Oggi parliamo dell’assalto finale alla capitale del Tigray da parte delle forze armate etiopiche, dell’arresto per corruzione del sindaco della capitale dello Zimbabwe e delle proteste popolari che si moltiplicano nelle zone rurali della Tunisia.

Etiopia: il primo ministro ha annunciato l’assalto finale alla capitale del Tigray

E’ scaduto ieri alle 16,30 l’ultimatum di 72 ore dato dal primo ministro alle autorità della regione ribelle del Tigray per arrendersi e ci si attende per oggi un assalto finale sulla capitale regionale Macallè, annunciato ieri da Abiy Ahmed.
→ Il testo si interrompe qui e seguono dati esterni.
Lemma business_in_S d k :
  business_in d (S k) = (if IsBusinessDay cal (d + 1) then 1 else 0) + business_in (d + 1) k.
Proof. unfold business_in at 1. simpl. by rewrite count_loop_acc. Qed.

Lemma business_in_app d j k : business_in d (j + k) = business_in d j + business_in (d + Z.of_nat j) k.
Proof.
  revert d. induction j as [|j IH]; intros d; simpl Nat.add.
  - rewrite Z.add_0_r. done.
  - rewrite !business_in_S, IH. replace (d + 1 + Z.of_nat j) with (d + Z.of_nat (S j)) by lia. lia.
Qed.

Lemma next_business_spec fuel d d' :
  next_business cal fuel 1 d = Some d' ->
  d < d' /\ IsBusinessDay cal d' = true /\ business_in d (Z.to_nat (d' - d)) = 1.
Proof.
  revert d. induction fuel as [|fuel IH]; intros d E; [done|]. simpl in E.
  destruct (IsBusinessDay cal (d + 1)) eqn:B.
  - injection E as <-. split; [lia|]. split; [done|].
    replace (d + 1 - d) with 1 by lia. unfold business_in. simpl. by rewrite B.
  - destruct (IH _ E) as (L & B' & N). split; [lia|]. split; [done|].
    replace (Z.to_nat (d' - d)) with (S (Z.to_nat (d' - (d + 1)))) by lia.
    unfold business_in. simpl. rewrite B. exact N.
Qed.

Lemma add_loop_spec fuel n d d' :
  add_loop cal fuel n 1 d = Some d' -> d <= d' /\ business_in d (Z.to_nat (d' - d)) = Z.of_nat n.
Proof.
  revert d. induction n as [|n IH]; intros d E; simpl in E.
  - injection E as <-. split; [lia|]. by rewrite Z.sub_diag.
  - destruct (next_business cal fuel 1 d) as [d1|] eqn:E1; [|done]. simpl in E.
    destruct (next_business_spec _ _ _ E1) as (L1 & _ & N1). destruct (IH _ E) as [L2 N2].
    split; [lia|]. replace (Z.to_nat (d' - d)) with (Z.to_nat (d1 - d) + Z.to_nat (d' - d1))%nat by lia.
    rewrite business_in_app, N1. replace (d + Z.of_nat (Z.to_nat (d1 - d))) with d1 by lia. lia.
Qed.

Lemma day_of_midnight d : day_of (utc_midnight d) = d.
Proof.
  unfold day_of, local_sec, utc_midnight, ns_per_day, ns_per_sec. simpl.
  rewrite Z.mul_assoc, Z.div_mul, Z.add_0_r, Z.div_mul; lia.
Qed.

Lemma between_midnights a b :
  BusinessDaysBetweenCal cal (utc_midnight a) (utc_midnight b) =
  business_in a (Z.to_nat (b - a)) - business_in b (Z.to_nat (a - b)).
Proof.
  unfold BusinessDaysBetweenCal, Equal, Before. cbn [utc_midnight t_ns].
  assert (0 < ns_per_day) as P by done.
  destruct (Z.eqb_spec (a * ns_per_day) (b * ns_per_day)) as [E|E].
  - assert (a = b) as -> by nia. rewrite Z.sub_diag. unfold business_in. simpl. lia.
  - destruct (Z.ltb_spec (b * ns_per_day) (a * ns_per_day)) as [L|L];
      rewrite !day_of_midnight, count_loop_acc.
    + replace (Z.to_nat (b - a)) with 0%nat by nia. unfold business_in at 2. simpl. lia.
    + replace (Z.to_nat (a - b)) with 0%nat by nia. unfold business_in at 3. simpl. lia.
Qed.

(** Prefix counts: the signed count from day [base]. *)
Lemma between_prefix base a b :
  base <= a -> base <= b ->
  BusinessDaysBetweenCal cal (utc_midnight a) (utc_midnight b) =
  business_in base (Z.to_nat (b - base)) - business_in base (Z.to_nat (a - base)).
Proof.
  intros Ha Hb. rewrite between_midnights. destruct (Z.le_ge_cases a b) as [L|L].
  - replace (Z.to_nat (b - base)) with (Z.to_nat (a - base) + Z.to_nat (b - a))%nat by lia.
    rewrite business_in_app. replace (base + Z.of_nat (Z.to_nat (a - base))) with a by lia.
    replace (Z.to_nat (a - b)) with 0%nat by lia. unfold business_in at 2. simpl. lia.
  - replace (Z.to_nat (a - base)) with (Z.to_nat (b - base) + Z.to_nat (a - b))%nat by lia.
    rewrite business_in_app. replace (base + Z.of_nat (Z.to_nat (b - base))) with b by lia.
    replace (Z.to_nat (b - a)) with 0%nat by lia. unfold business_in at 1. simpl. lia.
Qed.
End laws.

(** ** Termination of the search for a business day *)

(** A weekday (a Wednesday) in each window of seven days, in both directions. *)
Lemma wednesday step d :
  step = 1 \/ step = -1 -> exists j, 1 <= j <= 7 /\ weekday_of_day (d + step * j) = 3.
Proof.
  unfold weekday_of_day. intros [-> | ->].
  - exists ((6 - (d + 4)) mod 7 + (if (6 - (d + 4)) mod 7 <=? 3 then 4 else -3)).
    destruct (Z.leb_spec ((6 - (d + 4)) mod 7) 3); Z.to_euclidean_division_equations; lia.
  - exists (((d + 4) - 4) mod 7 + 1). Z.to_euclidean_division_equations; lia.
Qed.
(** * The window recursion *)
Lemma not_NoDup_repeat {A} `{EqDecision A} (l : list A) :
  ~ NoDup l -> exists i j k, (i < j)%nat /\ l !! i = Some k /\ l !! j = Some k.
Proof.
  induction l as [|x l IH]; intros H; [by destruct H; constructor|].
  destruct (decide (x ∈ l)) as [Hx|Hx].
  - apply list_elem_of_lookup in Hx as [j Hj]. exists 0%nat, (S j), x. split; [lia|done].
  - destruct IH as (i & j & k & L & Hi & Hj); [intros ?; apply H; by constructor|].
    exists (S i), (S j), k. split; [lia|done].
Qed.

Section windows.
Context (LoadLocation : string -> option (Z -> Z)) (now : Time) (all : gmap string TimeWindowRule).

(** The window whose activity a call of IsActive asks for next. *)
Definition complement (w : TimeWindowRule) : option TimeWindowRule :=
  if decide (w_ComplementOf w = "") then None else all !! ToLower (w_ComplementOf w).

Fixpoint chain (n : nat) (w : TimeWindowRule) : option TimeWindowRule :=
  match n with O => Some w | S n => w' ← complement w; chain n w' end.

(** The call runs out of fuel exactly when the chain of complements is as long. *)
Lemma IsActive_None fuel w : IsActive LoadLocation fuel w now all = None <-> is_Some (chain fuel w).
Proof.
  revert w. induction fuel as [|fuel IH]; intros w; simpl; [by split; eauto|].
  unfold complement. destruct (decide _); [split; [done|by intros [? ?]]|].
  destruct (all !! _) as [w'|]; simpl; [|split; [done|by intros [? ?]]].
  rewrite <-IH. destruct (IsActive _ fuel w' now all); simpl; split; done.
Qed.

Lemma IsActive_S fuel w :
  IsActive LoadLocation (S fuel) w now all =
  if decide (w_ComplementOf w = "") then Some (clock_active LoadLocation w now)
  else match all !! ToLower (w_ComplementOf w) with
       | Some other => negb <$> IsActive LoadLocation fuel other now all
       | None => Some false
       end.
Proof. done. Qed.

Lemma IsActive_mono fuel w b :
  IsActive LoadLocation fuel w now all = Some b -> IsActive LoadLocation (S fuel) w now all = Some b.
Proof.
  revert w b. induction fuel as [|fuel IH]; intros w b E; [done|].
  rewrite IsActive_S in E |- *. destruct (decide _); [done|]. destruct (all !! _) as [w'|]; [|done].
  destruct (IsActive LoadLocation fuel w' now all) as [b'|] eqn:E'; [|done]. by rewrite (IH _ _ E').
Qed.

Lemma chain_app n m w : chain (n + m) w = (w' ← chain n w; chain m w').
Proof.
  revert w. induction n as [|n IH]; intros w; simpl; [done|].
  destruct (complement w); simpl; [apply IH|done].
Qed.
(* ===== verification/PricingDoc.v ===== *)
(** The margin document and the table built from it: src/pkg/pricing/codec.go
    (BuildPricingTable, parseHHMM, parseDays), validate.go and swapapply.go. The
    JSON text of a document is not modelled: a document is its record. String
    functions of package strings act on ASCII text.

    The laws follow the definitions. *)

From Stdlib Require Import ZArith Lia Strings.Ascii.
From S2P Require Import Prelude Sorting GoStrings Float64 Session Dates Pricing.
Local Open Scope Z_scope.
Local Open Scope wtg_scope.

Definition normalizeName (s : string) : string := ToLower (TrimSpace s).

(** ** Times of day and weekdays *)
Definition digit_of (c : ascii) : option Z :=
  let n := Z.of_nat (nat_of_ascii c) in
  if (n <? 48) || (57 <? n) then None else Some (n - 48).

Fixpoint atoi_loop (n : Z) (s : string) : option Z :=
  match s with
  | "" => Some n
  | String c s' => d ← digit_of c; atoi_loop (wrap64 (n * 10 + d)) s'
  end.
Definition strconvAtoi (s : string) : option Z :=
  if decide (s = "") then None else atoi_loop 0 s.

Definition parseHHMM (s : string) : Z :=
  let s := TrimSpace s in
  if decide (s = "") then -1 else
  match cut ":" s with
  | None => -1
  | Some (hs, ms) =>
      match strconvAtoi hs, strconvAtoi ms with
      | Some h, Some m =>
          if (h <? 0) || (24 <? h) || (m <? 0) || (60 <=? m) then -1
          else if (h =? 24) && (m =? 0) then 1440
          else h * 60 + m
      | _, _ => -1
      end
  end.
(** After any sequence of additions to a new buffer of positive capacity, none
    of which panics, a snapshot of a pair is exactly the most recent ticks of that
    pair in the order they were added: as many as the reader asks for (all when it
    asks for none), bounded by the capacity and by what was added; [Size] is the
    number of ticks kept. The wrap-around slices of the code are thereby the log. *)
Theorem ring_refines_log (cap : Z) (qs : list Quote) (pair : string) (max : Z) :
  0 < cap ->
  exists r0 r, NewRingBuffer cap = Ok r0 /\ add_all r0 qs = Ok r /\
    (let log := of_pair pair qs in
     let kept := Nat.min (Z.to_nat cap) (length log) in
     Snapshot r pair max = Ok (last_n (asked max kept) log) /\ Size r pair = Z.of_nat kept).
Proof.
  intros Hc. destruct (NewRingBuffer_holds cap Hc) as (r0 & E0 & C0 & H0).
  destruct (add_all_holds r0 [] qs H0) as (r & E & C & H). exists r0, r.
  split; [done|split; [done|]]. simpl in *.
  rewrite (Snapshot_holds _ _ _ _ H), (Size_holds _ _ _ H), C, C0. split; [done|lia].
Qed.

Definition tick (pair : string) (n : Z) : Quote := mkQuote pair (f_of_Z n) (f_of_Z n) (mkTime n 0) f0 f0.

Lemma ring_refines_log_witness :
  exists r0 r, NewRingBuffer 3 = Ok r0 /\
    add_all r0 [tick "EUR/USD" 1; tick "USD/KRW" 2; tick "USD/KRW" 3; tick "USD/KRW" 4; tick "USD/KRW" 5] = Ok r /\
    (let log := [tick "USD/KRW" 2; tick "USD/KRW" 3; tick "USD/KRW" 4; tick "USD/KRW" 5] in
     Snapshot r "USD/KRW" 2 = Ok (last_n 2 log) /\ Size r "USD/KRW" = 3).
Proof.
  exact (ring_refines_log 3 [tick "EUR/USD" 1; tick "USD/KRW" 2; tick "USD/KRW" 3; tick "USD/KRW" 4; tick "USD/KRW" 5]
    "USD/KRW" 2 ltac:(lia)).
Defined.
Intanto in un’intervista all’agenzia turca Anadolu, il ministro della Difesa Kenea Yadeta, ha detto che prevede di conquistare la città in un paio di giorni.

Militari etiopici sono stati dispiegati lungo il confine con il Sudan e stanno bloccando il flusso di rifugiati in fuga dai combattimenti nel Tigray attraverso il fiume Sittet ad Hamdayit, importante valico di frontiera. Sono 42 mila i rifugiati in Sudan e oltre mille persone al giorno cercano di attraversare il fiume.

Zimbabwe: arrestato per presunta corruzione il nuovo sindaco di Harare

Il nuovo sindaco della capitale Harare, Jacob Mafume, è stato arrestato ieri per accuse di corruzione relative all’assegnazione di terreni pubblici. Mafume è stato eletto sindaco a settembre dopo che anche il suo predecessore Herbert Gomba, è stato arrestato per presunta corruzione.

Il suo partito, MDC Alliance, all’opposizione, ha accusato il governo di “usare la legge come arma contro i suoi membri”. Recentemente il presidente Emmerson Mnangagwa ha esortato il suo partito, Zanu PF, a monitorare la corruzione da parte delle autorità locali, dominate dalla MDC Alliance. Mnangagwa ha parlato di 26 consiglieri arrestati e di numerosi funzionari comunali sotto inchiesta.

Tunisia: proteste e scioperi contro l’emarginazione economica e sociale 

Sono giorni di tensioni sociali in Tunisia. Ieri negozi, attività commerciali e locali pubblici hanno chiuso a Béja, capoluogo di un’area rurale nel nord-ovest del paese, per denunciare l’emarginazione di questa regione agricola. A Kasserine, nella Tunisia centro-occidentale, decine di persone stanno manifestando da dieci giorni davanti al giacimento petrolifero di Douleb, chiedendo il rispetto delle promesse del governo.

Ieri sera le forze di sicurezza hanno fatto uso di gas lacrimogeni per disperdere un gruppo di manifestanti a Om Laarayes, nel governatorato di Gafsa, che protestano contro le misure del governo per lo sviluppo della regione. La difficile situazione economica e sociale di queste zone è stata al centro di un incontro tra il presidente della Repubblica Kais Saied e il primo ministro Hichem Mechichi.